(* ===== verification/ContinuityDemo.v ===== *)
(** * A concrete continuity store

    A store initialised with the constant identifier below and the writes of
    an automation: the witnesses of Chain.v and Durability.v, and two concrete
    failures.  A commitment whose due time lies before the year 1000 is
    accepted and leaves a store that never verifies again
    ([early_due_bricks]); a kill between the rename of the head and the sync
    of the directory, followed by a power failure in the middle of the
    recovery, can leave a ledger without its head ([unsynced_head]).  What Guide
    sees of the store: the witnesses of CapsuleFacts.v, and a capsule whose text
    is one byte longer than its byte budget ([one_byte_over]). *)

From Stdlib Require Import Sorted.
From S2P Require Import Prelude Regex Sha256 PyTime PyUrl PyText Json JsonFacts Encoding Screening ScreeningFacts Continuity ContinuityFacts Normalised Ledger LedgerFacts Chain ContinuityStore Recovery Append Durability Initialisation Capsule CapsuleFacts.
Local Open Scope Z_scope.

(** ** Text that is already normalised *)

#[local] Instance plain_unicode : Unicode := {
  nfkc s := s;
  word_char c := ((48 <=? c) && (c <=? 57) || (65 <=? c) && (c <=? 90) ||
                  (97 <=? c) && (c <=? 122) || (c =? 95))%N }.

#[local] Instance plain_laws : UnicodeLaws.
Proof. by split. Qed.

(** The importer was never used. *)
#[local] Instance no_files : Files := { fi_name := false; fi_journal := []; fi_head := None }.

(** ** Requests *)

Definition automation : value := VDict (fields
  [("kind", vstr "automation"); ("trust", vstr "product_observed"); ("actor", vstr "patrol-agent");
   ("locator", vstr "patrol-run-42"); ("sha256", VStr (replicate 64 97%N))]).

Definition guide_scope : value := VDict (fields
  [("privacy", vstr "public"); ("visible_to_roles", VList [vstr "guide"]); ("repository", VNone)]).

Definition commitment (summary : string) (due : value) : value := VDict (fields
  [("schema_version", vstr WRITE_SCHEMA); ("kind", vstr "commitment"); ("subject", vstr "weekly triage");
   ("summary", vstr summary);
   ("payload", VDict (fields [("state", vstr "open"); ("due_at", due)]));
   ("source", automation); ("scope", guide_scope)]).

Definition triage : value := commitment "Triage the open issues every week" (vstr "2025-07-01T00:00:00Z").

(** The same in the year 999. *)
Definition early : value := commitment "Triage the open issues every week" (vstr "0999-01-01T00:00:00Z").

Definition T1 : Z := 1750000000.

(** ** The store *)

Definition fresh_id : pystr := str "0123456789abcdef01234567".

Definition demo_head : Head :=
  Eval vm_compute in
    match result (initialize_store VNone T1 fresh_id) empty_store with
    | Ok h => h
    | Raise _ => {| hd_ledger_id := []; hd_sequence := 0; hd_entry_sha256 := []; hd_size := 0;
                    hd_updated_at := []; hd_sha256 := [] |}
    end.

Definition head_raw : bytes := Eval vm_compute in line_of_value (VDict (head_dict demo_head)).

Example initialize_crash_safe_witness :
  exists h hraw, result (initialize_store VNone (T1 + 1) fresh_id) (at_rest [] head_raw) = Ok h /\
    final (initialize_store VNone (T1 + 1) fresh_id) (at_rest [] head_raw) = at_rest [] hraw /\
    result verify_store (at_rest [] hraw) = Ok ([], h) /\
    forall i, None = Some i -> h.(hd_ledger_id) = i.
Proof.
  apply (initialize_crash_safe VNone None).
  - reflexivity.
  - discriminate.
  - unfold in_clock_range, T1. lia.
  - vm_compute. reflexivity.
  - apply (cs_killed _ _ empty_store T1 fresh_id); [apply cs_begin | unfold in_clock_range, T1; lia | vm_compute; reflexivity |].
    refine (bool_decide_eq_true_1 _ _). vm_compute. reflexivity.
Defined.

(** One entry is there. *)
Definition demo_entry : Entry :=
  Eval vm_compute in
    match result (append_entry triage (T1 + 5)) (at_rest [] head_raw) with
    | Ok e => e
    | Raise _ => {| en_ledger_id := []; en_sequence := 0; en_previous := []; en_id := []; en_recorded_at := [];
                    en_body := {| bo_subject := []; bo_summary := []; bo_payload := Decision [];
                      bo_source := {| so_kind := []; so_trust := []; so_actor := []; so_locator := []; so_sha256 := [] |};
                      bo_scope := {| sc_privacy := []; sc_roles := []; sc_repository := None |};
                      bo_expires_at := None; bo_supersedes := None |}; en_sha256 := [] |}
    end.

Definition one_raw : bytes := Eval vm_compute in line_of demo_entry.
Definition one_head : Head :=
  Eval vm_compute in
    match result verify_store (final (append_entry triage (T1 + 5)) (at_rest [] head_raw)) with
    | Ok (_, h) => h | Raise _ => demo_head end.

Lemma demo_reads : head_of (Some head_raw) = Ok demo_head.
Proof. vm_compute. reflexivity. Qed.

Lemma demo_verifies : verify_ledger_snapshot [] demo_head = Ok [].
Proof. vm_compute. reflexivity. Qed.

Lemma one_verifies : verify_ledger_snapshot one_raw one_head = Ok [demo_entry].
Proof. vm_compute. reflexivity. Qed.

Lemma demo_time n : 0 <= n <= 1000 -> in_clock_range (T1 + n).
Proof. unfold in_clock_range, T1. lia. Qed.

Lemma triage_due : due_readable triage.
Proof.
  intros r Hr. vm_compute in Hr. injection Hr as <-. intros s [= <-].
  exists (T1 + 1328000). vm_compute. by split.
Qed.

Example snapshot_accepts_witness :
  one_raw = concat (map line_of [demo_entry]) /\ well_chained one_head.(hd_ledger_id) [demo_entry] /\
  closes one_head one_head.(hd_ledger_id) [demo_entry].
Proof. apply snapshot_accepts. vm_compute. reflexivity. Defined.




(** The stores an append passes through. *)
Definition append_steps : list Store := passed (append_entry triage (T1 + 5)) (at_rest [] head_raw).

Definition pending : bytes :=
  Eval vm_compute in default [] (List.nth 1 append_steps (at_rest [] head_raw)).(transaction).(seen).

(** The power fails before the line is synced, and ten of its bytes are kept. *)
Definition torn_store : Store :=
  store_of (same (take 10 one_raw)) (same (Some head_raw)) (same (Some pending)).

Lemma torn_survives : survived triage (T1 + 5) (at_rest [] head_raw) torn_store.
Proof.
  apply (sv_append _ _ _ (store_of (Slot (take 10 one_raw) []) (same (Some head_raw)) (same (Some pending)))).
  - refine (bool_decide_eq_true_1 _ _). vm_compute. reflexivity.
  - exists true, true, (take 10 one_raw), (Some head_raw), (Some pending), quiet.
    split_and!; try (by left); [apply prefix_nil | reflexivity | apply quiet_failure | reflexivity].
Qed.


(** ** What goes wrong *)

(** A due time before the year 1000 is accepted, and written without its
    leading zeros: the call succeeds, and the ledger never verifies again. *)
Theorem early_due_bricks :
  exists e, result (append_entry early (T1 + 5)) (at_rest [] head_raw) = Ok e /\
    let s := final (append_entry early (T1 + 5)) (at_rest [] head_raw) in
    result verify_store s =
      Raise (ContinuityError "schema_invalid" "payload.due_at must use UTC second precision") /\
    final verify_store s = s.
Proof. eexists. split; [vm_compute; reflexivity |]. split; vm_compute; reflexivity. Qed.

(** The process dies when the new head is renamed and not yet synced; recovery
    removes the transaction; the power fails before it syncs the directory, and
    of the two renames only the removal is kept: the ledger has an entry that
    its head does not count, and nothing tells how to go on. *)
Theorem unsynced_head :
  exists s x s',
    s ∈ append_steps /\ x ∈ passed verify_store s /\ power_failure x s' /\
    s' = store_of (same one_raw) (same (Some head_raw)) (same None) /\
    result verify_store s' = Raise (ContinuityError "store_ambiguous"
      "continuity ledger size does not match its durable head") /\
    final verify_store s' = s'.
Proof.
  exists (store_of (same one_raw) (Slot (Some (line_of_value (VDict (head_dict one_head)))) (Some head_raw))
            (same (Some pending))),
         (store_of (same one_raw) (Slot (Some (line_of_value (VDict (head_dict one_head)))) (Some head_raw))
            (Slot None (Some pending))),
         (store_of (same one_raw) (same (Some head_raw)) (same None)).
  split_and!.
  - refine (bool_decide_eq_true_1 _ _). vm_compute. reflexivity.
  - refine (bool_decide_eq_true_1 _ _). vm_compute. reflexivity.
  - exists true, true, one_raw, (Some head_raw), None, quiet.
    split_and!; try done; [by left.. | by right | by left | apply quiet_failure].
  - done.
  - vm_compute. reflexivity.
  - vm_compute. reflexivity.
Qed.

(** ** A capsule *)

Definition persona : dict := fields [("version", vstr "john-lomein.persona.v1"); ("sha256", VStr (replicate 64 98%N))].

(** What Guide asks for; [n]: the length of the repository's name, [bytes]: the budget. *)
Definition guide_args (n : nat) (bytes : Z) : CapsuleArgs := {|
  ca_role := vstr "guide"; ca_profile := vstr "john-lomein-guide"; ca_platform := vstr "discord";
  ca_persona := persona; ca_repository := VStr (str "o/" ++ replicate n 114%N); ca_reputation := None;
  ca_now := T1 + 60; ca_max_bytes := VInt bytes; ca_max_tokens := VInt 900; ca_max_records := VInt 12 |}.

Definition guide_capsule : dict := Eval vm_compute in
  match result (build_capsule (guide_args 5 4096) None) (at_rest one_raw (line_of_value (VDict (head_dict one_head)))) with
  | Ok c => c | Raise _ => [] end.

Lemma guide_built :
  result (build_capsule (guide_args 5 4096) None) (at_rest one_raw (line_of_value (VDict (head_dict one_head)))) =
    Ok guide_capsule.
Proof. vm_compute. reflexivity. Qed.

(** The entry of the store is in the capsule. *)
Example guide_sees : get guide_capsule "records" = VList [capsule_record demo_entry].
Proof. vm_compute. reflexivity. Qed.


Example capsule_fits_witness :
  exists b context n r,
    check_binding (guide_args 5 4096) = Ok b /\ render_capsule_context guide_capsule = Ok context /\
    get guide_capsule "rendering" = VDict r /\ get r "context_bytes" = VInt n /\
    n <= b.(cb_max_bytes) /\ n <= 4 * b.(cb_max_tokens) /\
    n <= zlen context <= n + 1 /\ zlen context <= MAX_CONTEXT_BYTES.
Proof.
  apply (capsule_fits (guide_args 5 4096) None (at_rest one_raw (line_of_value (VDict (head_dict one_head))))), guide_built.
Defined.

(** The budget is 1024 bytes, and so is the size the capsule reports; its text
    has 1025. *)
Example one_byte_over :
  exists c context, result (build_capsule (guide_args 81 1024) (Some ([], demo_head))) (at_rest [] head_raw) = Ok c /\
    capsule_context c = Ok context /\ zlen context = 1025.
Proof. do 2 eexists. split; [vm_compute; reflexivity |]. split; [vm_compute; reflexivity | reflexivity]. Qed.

-*-

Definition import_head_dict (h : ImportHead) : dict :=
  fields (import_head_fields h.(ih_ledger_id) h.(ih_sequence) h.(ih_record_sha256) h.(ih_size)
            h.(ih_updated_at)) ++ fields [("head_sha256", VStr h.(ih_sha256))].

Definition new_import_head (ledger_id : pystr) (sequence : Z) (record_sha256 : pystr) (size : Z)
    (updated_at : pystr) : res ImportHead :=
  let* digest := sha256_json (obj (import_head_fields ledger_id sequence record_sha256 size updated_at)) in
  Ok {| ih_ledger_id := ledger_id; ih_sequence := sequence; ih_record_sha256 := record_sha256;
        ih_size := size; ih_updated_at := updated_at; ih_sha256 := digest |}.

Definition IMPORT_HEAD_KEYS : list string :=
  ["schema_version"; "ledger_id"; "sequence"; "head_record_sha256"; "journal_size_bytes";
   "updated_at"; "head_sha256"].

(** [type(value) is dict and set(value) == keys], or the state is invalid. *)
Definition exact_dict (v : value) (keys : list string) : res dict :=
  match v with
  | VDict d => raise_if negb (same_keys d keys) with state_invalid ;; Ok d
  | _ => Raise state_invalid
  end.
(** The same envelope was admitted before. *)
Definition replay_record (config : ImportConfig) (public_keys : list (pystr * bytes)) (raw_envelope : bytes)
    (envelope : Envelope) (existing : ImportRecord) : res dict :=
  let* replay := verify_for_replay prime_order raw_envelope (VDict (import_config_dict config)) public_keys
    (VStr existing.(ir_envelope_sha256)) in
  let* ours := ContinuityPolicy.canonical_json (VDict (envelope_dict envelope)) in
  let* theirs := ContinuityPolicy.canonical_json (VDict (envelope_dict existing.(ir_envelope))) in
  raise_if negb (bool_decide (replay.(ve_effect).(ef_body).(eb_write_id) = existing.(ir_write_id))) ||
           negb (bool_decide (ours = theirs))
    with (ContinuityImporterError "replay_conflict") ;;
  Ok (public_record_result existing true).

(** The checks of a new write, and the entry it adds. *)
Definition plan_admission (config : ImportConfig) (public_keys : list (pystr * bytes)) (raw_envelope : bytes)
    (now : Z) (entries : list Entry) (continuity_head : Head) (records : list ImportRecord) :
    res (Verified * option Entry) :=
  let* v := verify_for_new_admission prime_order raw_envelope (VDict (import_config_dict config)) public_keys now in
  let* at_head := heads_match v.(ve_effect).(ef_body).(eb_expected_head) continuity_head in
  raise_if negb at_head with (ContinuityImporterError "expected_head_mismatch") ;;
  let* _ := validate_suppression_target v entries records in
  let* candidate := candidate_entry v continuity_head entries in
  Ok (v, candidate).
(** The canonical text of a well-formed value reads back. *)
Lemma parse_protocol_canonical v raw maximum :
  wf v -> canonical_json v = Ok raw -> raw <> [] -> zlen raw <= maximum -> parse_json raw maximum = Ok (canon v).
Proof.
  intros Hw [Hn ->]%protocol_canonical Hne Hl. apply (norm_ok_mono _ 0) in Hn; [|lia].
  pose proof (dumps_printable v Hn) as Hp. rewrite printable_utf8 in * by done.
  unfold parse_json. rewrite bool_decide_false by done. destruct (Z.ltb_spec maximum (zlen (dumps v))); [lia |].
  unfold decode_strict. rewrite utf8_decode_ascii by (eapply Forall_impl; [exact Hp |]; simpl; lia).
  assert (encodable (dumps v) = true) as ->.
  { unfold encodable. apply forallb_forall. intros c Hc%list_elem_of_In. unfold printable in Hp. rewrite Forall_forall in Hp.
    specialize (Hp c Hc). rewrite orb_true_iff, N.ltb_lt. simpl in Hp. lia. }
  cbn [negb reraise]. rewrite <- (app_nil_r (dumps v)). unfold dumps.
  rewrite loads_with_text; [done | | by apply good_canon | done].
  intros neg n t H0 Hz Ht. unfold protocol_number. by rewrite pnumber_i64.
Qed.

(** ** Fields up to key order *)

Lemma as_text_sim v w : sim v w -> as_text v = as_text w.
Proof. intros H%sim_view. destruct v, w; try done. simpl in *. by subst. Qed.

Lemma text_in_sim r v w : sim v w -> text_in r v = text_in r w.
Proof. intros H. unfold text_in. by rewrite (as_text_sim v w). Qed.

-*-

● WHAT YOU NEED TO DO:
Note every line of the records that holds the word "lomein", and copy it.

● ANSWER BELOW:
Definition persona : dict := fields [("version", vstr "john-lomein.persona.v1"); ("sha256", VStr (replicate 64 98%N))].
  ca_role := vstr "guide"; ca_profile := vstr "john-lomein-guide"; ca_platform := vstr "discord";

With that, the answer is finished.